Provide an exact transcription of all the records.

▬▬▬▬▬▬

(* ===== verification/RwLockSpec.v ===== *)
(** Mutual exclusion and the absence of lost wakeups for the locks of
    kern/lock.c. *)

From S2P Require Import Prelude RwLock.

Open Scope N_scope.

(** ** The invariant *)

Definition in_loop (x : thread) (w : wait_loop) : bool :=
  match th_place x with Outside => false | AtTest v | Spinning v | Asleep v => bool_decide (v = w) end.
Definition excl_is (x : thread) (e : exclusive) : bool := bool_decide (h_excl (th_holds x) = e).

(** The thread behind [want_write], and the one behind [want_upgrade]. *)
Definition writing (x : thread) : bool := excl_is x AsWriter || in_loop x ForReaders.
Definition upgrading (x : thread) : bool := excl_is x AsUpgrade || in_loop x ForUpgrade || in_loop x ForTryUpgrade.
Definition reads (x : thread) : N := h_reads (th_holds x).
Definition exclusive_holder (x : thread) : Prop := h_excl (th_holds x) ≠ NotHeld.

(** The flags and counters are those of the threads. *)
Record LockCounts (l : lock) (T : gmap N thread) : Prop := {
  li_reads : read_count l = total reads T;
  li_bound : read_count l < 2 ^ 16 ∧ recursion_depth l < 2 ^ 12;
  li_write : Nb (want_write l) = count writing T;
  li_upgrade : Nb (want_upgrade l) = count upgrading T;
  li_excl t x : T !! t = Some x → exclusive_holder x →
    read_count l = reads x ∧ (h_excl (th_holds x) = AsWriter → want_upgrade l = false);
  li_wait t x : T !! t = Some x → th_place x ≠ Outside → th_holds x = Holds 0 NotHeld;
  li_owner t : l_thread l = Some t → ∃ x, T !! t = Some x ∧ h_excl (th_holds x) = AsWriter;
  li_depth : recursion_depth l ≠ 0 → is_Some (l_thread l);
}.

(** A sleeping thread waits for a condition that still holds, and will be woken. *)
Record LockInv (l : lock) (T : gmap N thread) : Prop := {
  li_counts : LockCounts l T;
  li_sleep t w h : T !! t = Some (Thread (Asleep w) h) → waiting l = true ∧ blocked w l = true;
}.

Lemma Nb_le b : Nb b ≤ 1.
Proof. by destruct b. Qed.

Section Inv.
Context (l : lock) (T : gmap N thread) (Hinv : LockCounts l T).

Lemma writing_unique t t' x x' :
  T !! t = Some x → T !! t' = Some x' → writing x = true → writing x' = true → t = t'.
Proof.
  intros Hx Hx' Hw Hw'. destruct (decide (t = t')) as [|Hne]; [done|].
  pose proof (count_two writing T _ _ _ _ Hx Hx' Hne Hw Hw'). pose proof (li_write _ _ Hinv). pose proof (Nb_le (want_write l)). lia.
Qed.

▬▬▬▬▬▬

**Finished task**
(* ===== verification/RwLockSpec.v ===== *)
(** Mutual exclusion and the absence of lost wakeups for the locks of
    kern/lock.c. *)

From S2P Require Import Prelude RwLock.

Open Scope N_scope.

(** ** The invariant *)

Definition in_loop (x : thread) (w : wait_loop) : bool :=
  match th_place x with Outside => false | AtTest v | Spinning v | Asleep v => bool_decide (v = w) end.
Definition excl_is (x : thread) (e : exclusive) : bool := bool_decide (h_excl (th_holds x) = e).

(** The thread behind [want_write], and the one behind [want_upgrade]. *)
Definition writing (x : thread) : bool := excl_is x AsWriter || in_loop x ForReaders.
Definition upgrading (x : thread) : bool := excl_is x AsUpgrade || in_loop x ForUpgrade || in_loop x ForTryUpgrade.
Definition reads (x : thread) : N := h_reads (th_holds x).
Definition exclusive_holder (x : thread) : Prop := h_excl (th_holds x) ≠ NotHeld.

(** The flags and counters are those of the threads. *)
Record LockCounts (l : lock) (T : gmap N thread) : Prop := {
  li_reads : read_count l = total reads T;
  li_bound : read_count l < 2 ^ 16 ∧ recursion_depth l < 2 ^ 12;
  li_write : Nb (want_write l) = count writing T;
  li_upgrade : Nb (want_upgrade l) = count upgrading T;
  li_excl t x : T !! t = Some x → exclusive_holder x →
    read_count l = reads x ∧ (h_excl (th_holds x) = AsWriter → want_upgrade l = false);
  li_wait t x : T !! t = Some x → th_place x ≠ Outside → th_holds x = Holds 0 NotHeld;
  li_owner t : l_thread l = Some t → ∃ x, T !! t = Some x ∧ h_excl (th_holds x) = AsWriter;
  li_depth : recursion_depth l ≠ 0 → is_Some (l_thread l);
}.

(** A sleeping thread waits for a condition that still holds, and will be woken. *)
Record LockInv (l : lock) (T : gmap N thread) : Prop := {
  li_counts : LockCounts l T;
  li_sleep t w h : T !! t = Some (Thread (Asleep w) h) → waiting l = true ∧ blocked w l = true;
}.

Lemma Nb_le b : Nb b ≤ 1.
Proof. by destruct b. Qed.

Section Inv.
Context (l : lock) (T : gmap N thread) (Hinv : LockCounts l T).

Lemma writing_unique t t' x x' :
  T !! t = Some x → T !! t' = Some x' → writing x = true → writing x' = true → t = t'.
Proof.
  intros Hx Hx' Hw Hw'. destruct (decide (t = t')) as [|Hne]; [done|].
  pose proof (count_two writing T _ _ _ _ Hx Hx' Hne Hw Hw'). pose proof (li_write _ _ Hinv). pose proof (Nb_le (want_write l)). lia.
Qed.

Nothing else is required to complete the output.